# Collected data entries:
────────

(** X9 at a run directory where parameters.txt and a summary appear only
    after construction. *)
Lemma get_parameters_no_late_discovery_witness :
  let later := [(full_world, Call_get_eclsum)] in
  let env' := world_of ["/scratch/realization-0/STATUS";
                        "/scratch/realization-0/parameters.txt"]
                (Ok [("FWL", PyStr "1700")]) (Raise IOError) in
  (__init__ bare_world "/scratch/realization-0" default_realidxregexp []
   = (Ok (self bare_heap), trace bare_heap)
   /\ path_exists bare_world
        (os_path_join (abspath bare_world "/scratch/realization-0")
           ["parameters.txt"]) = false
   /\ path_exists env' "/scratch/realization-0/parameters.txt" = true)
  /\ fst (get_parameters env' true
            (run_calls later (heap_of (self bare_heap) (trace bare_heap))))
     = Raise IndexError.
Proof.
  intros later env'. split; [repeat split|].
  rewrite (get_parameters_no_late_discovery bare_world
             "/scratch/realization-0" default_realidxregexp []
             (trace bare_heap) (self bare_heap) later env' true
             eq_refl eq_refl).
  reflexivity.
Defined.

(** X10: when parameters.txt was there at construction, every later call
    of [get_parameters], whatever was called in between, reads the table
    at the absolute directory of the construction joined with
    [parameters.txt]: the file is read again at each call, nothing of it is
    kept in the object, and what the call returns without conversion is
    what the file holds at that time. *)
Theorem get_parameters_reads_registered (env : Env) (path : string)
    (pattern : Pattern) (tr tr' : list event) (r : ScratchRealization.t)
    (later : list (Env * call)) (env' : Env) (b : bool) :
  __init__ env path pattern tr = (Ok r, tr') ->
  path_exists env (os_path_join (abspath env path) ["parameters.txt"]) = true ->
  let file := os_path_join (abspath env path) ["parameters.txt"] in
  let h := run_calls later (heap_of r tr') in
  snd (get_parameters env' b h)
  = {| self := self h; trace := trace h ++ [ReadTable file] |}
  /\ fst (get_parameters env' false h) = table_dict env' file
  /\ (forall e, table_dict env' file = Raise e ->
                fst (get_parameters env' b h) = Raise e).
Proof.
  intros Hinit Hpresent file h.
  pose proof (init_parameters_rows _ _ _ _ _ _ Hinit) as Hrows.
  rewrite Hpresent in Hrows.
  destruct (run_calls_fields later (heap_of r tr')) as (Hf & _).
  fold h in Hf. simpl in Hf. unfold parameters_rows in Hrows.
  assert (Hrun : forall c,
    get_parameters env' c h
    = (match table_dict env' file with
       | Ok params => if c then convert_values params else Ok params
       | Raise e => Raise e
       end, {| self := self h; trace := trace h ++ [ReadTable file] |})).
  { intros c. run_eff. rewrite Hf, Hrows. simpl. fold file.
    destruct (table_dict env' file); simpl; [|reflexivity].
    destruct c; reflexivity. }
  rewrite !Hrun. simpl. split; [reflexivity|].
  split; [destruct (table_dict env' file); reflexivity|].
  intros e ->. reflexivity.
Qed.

────────

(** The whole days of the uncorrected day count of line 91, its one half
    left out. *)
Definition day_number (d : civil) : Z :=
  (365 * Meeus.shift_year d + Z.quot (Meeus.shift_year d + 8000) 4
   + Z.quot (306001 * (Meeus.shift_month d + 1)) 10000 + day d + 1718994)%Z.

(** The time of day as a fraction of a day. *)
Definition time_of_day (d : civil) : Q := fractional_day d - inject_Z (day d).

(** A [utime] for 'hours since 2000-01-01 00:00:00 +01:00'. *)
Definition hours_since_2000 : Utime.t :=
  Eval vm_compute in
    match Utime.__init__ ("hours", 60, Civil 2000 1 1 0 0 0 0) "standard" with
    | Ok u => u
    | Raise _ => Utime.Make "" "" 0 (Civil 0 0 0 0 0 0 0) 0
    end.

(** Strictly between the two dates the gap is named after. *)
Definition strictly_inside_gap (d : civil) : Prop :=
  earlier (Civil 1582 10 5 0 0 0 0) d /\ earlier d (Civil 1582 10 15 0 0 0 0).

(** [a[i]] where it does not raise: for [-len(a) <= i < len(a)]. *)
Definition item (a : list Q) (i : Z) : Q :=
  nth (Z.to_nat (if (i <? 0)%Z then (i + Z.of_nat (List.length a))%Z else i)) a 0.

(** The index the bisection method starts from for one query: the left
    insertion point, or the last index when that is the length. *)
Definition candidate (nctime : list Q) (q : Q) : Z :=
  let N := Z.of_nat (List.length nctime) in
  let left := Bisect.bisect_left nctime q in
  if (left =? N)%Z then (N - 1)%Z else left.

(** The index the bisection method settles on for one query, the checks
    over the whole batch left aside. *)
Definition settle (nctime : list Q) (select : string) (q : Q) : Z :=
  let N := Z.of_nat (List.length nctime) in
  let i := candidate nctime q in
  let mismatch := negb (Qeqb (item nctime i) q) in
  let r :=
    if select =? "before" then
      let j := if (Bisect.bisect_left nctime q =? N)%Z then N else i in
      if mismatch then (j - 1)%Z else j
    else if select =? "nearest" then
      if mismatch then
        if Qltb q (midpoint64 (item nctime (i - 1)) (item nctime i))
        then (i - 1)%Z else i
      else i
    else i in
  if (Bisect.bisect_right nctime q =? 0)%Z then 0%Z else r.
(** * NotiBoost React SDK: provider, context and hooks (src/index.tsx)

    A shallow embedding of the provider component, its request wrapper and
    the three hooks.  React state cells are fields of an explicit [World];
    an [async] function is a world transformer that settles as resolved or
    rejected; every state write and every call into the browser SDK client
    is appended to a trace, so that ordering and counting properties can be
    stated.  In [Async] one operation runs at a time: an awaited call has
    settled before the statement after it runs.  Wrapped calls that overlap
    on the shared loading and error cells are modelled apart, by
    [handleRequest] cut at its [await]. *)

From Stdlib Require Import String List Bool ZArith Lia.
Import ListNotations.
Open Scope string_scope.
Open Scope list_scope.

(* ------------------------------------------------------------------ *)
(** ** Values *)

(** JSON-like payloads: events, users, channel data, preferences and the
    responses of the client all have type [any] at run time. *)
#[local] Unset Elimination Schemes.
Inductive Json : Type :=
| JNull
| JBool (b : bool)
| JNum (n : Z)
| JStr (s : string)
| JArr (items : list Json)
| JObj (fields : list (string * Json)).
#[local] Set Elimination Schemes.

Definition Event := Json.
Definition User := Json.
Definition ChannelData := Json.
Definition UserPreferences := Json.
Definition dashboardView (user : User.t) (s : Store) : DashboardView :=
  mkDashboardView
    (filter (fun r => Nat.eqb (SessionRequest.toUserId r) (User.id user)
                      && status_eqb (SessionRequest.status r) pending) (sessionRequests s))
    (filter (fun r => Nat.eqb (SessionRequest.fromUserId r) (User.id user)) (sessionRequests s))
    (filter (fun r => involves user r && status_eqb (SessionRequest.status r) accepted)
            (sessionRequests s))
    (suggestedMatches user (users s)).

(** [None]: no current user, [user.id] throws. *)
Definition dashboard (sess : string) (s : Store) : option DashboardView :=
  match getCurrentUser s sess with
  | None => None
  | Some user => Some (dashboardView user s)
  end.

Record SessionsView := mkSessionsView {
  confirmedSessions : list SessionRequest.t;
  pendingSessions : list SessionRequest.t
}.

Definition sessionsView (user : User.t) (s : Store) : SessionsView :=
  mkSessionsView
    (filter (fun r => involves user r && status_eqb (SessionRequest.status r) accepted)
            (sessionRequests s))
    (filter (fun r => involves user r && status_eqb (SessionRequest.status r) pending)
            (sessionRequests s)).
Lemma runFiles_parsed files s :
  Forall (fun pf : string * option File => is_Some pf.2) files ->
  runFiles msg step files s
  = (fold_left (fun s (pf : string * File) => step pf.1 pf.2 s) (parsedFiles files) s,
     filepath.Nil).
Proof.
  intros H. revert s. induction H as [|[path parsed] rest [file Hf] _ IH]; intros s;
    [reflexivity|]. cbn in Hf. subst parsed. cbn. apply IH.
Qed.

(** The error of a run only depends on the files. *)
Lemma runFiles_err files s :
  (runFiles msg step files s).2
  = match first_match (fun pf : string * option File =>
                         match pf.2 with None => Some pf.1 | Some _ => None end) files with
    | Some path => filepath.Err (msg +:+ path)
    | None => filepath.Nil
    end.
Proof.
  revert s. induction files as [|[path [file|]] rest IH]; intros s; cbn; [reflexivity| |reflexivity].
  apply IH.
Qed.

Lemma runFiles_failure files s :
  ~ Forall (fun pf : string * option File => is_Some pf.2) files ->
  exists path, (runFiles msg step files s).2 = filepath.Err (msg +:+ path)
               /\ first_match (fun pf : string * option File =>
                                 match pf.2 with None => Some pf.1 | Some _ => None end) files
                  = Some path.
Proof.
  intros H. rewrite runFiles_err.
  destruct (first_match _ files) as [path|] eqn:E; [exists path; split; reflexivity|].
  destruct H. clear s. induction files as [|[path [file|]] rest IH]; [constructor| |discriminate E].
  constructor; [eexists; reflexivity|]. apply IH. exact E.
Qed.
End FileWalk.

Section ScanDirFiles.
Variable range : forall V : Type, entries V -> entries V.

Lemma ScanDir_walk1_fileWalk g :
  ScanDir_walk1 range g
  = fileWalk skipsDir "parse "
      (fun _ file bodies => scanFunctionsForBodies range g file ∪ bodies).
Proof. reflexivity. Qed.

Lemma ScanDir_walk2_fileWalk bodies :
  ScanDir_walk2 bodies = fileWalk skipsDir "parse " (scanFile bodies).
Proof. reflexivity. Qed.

────────

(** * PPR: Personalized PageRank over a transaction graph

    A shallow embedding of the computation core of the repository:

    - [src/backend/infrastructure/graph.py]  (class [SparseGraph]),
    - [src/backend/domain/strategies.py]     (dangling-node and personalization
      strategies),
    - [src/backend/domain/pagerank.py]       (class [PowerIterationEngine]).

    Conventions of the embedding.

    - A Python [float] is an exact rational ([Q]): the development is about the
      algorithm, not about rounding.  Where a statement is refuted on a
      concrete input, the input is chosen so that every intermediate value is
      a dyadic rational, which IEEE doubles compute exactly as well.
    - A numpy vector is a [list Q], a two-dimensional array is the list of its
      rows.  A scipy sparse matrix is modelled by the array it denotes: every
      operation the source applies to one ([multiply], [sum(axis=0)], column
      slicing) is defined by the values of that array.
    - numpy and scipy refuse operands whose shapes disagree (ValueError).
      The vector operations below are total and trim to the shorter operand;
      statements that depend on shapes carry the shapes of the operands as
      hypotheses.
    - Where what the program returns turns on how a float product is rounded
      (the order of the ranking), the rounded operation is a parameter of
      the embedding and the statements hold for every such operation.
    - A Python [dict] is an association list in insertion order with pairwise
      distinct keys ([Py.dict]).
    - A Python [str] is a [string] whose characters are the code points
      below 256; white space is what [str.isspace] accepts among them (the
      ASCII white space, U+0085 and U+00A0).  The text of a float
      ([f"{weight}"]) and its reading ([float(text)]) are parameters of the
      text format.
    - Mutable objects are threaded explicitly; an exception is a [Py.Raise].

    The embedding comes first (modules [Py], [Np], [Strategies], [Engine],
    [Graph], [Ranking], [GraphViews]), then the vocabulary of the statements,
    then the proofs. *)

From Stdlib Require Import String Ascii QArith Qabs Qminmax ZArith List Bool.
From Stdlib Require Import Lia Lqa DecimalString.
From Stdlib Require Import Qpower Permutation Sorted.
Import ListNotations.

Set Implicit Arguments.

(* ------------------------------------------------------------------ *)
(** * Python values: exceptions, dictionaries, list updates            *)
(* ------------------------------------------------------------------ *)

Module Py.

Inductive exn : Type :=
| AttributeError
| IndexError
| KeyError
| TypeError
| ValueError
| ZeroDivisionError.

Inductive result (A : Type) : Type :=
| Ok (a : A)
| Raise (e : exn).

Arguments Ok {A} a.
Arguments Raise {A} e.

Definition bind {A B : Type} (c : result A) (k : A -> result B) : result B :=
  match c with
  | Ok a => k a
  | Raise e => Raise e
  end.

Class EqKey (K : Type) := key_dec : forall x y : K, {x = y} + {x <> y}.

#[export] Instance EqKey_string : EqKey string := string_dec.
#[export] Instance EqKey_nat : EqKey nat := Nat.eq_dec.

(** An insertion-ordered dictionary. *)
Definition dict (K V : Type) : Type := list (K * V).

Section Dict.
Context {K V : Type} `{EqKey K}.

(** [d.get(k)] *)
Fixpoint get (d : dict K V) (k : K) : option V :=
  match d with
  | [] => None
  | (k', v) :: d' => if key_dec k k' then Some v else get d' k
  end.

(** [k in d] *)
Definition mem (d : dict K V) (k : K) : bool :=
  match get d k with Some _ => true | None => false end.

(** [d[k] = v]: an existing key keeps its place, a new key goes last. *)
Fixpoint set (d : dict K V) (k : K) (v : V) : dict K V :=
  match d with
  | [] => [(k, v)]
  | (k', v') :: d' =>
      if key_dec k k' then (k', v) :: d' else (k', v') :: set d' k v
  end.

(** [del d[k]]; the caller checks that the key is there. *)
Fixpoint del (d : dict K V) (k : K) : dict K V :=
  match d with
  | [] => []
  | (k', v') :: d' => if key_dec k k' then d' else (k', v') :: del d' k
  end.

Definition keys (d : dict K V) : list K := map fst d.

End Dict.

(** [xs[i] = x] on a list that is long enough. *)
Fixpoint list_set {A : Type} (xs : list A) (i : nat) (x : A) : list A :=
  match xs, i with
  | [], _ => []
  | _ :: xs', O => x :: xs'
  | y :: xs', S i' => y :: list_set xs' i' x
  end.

────────

Go to the line with "(** X10: when" in the entries above and repeat every line from there through the line with "(pattern : Pattern)", exactly and with no other text.

(** X10: when parameters.txt was there at construction, every later call
    of [get_parameters], whatever was called in between, reads the table
    at the absolute directory of the construction joined with
    [parameters.txt]: the file is read again at each call, nothing of it is
    kept in the object, and what the call returns without conversion is
    what the file holds at that time. *)
Theorem get_parameters_reads_registered (env : Env) (path : string)
    (pattern : Pattern) (tr tr' : list event) (r : ScratchRealization.t)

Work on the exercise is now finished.